As tech business booms in the city by the sea, creative office space vacancy rates are the lowest in the region.
Silicon Beach is expanding south because some companies can't find the room here and others have found better deals but, Starr said, Santa Monica will always be the center.
The theory behind the controversial Hines development project planned for the east side of the city is, in part, that the city is short on creative office space.
The Daily Press spoke with Starr about the past, present, and future of one of most valuable commodities:
Daily Press: What was it like when you came to Santa Monica?
Randy Starr: I came in this area back in 1989 when this place was considered a ghost town. (City Hall) just redid the street of the promenade. The office tenants were more entertainment, accounting, law firms, stuff like that. It was before the whole creative market wave. In those days, I would show spaces on the promenade and there was none of the foot traffic and it was just homeless people. I'm very pro-homeless and I'm sympathetic to them but in order to show a space I would sometimes give them two or three dollars just to clear the area. That's literally how I did my first two or three deals there.

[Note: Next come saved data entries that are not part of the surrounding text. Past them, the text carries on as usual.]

(** The errors of a look-up, with what brings them about. *)
Lemma lookup_error (st : gmap (list string) fs.node) (p : string) c :
  path.isAbsolute p = true →
  fs.lookup st p = inl c →
  c = fs.ENOENT
  ∨ (c = fs.ENOTDIR
     ∧ ∃ q d, q `prefix_of` fs.components p ∧ q ≠ fs.components p
              ∧ st !! q = Some (fs.File d))
  ∨ (c = fs.ENAMETOOLONG
     ∧ (fs.PATH_MAX ≤ String.length p
        ∨ ∃ s, s ∈ fs.components p ∧ fs.NAME_MAX < String.length s)).
Proof.
  intros Habs. unfold fs.lookup. cbv zeta.
  destruct (Nat.leb_spec fs.PATH_MAX (String.length p)).
  { intros [= <-]. right. right. split; [done|]. by left. }
  unfold fs.walk. cbn [app].
  pose proof (path_length_components p Habs).
  destruct (Nat.leb_spec fs.PATH_MAX (fs.path_length (fs.components p)));
    [lia|].
  destruct (fs.descend st [] (fs.components p)) as [c'|] eqn:Hd.
  { intros [= <-].
    apply descend_error in Hd as [?|[(? & ?)|(? & ?)]]; auto. }
  unfold fs.final_error.
  destruct (last (fs.components p)) as [s|] eqn:Hl; [|done].
  unfold fs.name_error.
  destruct (Nat.ltb_spec fs.NAME_MAX (String.length s)).
  { intros [= <-]. right. right. split; [done|]. right. exists s.
    split; [|done]. apply last_Some in Hl as [l' ->].
    apply elem_of_app. right. apply list_elem_of_here. }
  destruct (fs.has_nul s); [|done]. intros [= <-]. by left.
Qed.







(** ** Which paths a request touches *)

Section Frame.

Implicit Types (st : gmap (list string) fs.node) (p data : string).
Implicit Types (k : list string).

DP: What created Silicon Beach?
RS: Everyone says that Silicon Beach started in this last three or four years. It really happened in about 1998 or 1999. That was the first dot com wave. That was a time when everyone was really irresponsible. That's when everyone was putting so much money into these companies. You had all these CEOs who were getting $80 million or $40 million and the CEOs were taking all that capital and taking these old spaces that might have been old law firm and accounting spaces and gutting them and making this creative office space.
DP: Irresponsibly?
RS: Irresponsibly. Because they were spending so much money in making these spaces spectacularly nice and they were burning money every single month and at that point everybody was waiting for a miracle, whatever their idea was. They'd go bust.
But what that created was all this infrastructure. It was the only good outcome. So when Silicon Beach started again, we had these spaces that already had the (tenant improvement) put into them.
Then the buildings were being built with the idea in mind that you can't build a traditional office building. They've seen what's going on. You had all that being built at the same time and the city was embracing that kind of design. It was a decision by a lot of smart people and luck, there's always luck in anything you do.
DP: Give an example of the irresponsible office makeovers.
RS: Doctor Evidence (right next door to Starr's office) is a great company in a great space. That was actually built out in ‘99. Back then a different tenant spent like $680,000 in approximately 7,500 square feet. That's why tenants stay: Because we have all the products existing.
DS: So then why did the companies come for the first dot com wave?
RS: Because of the size of the floor plates and you had the beach, the promenade for everyone to walk on. Many of the same reasons as today.
When these young bright kids are coming out of Berkeley, UCLA, or Stanford and they're looking at all these great startups with these great apps they may go on an interview and if the company has a great space here by the promenade or in Venice, if they're getting the same salary in each place they're going to want to work here.
DP: Imax and Sony both recently announced they'd be moving large offices to Playa Vista. Is Playa Vista threatening to steal Santa Monica's most profitable businesses?
RS: They only go to Playa Vista if they have to. That's usually if Colorado Center or Watergarden, buildings like that, don't have space. They would want to be in Santa Monica. That's because most of the upper echelon owners of the companies — whether it's the new kid who just got a bunch of money versus the more seasoned CEO who's been through the dot com wave — they all live generally still around Santa Monica, Palisades, Malibu.
The good news is that in Playa the rents are not too far off because of the cost to build out. We're already built out here.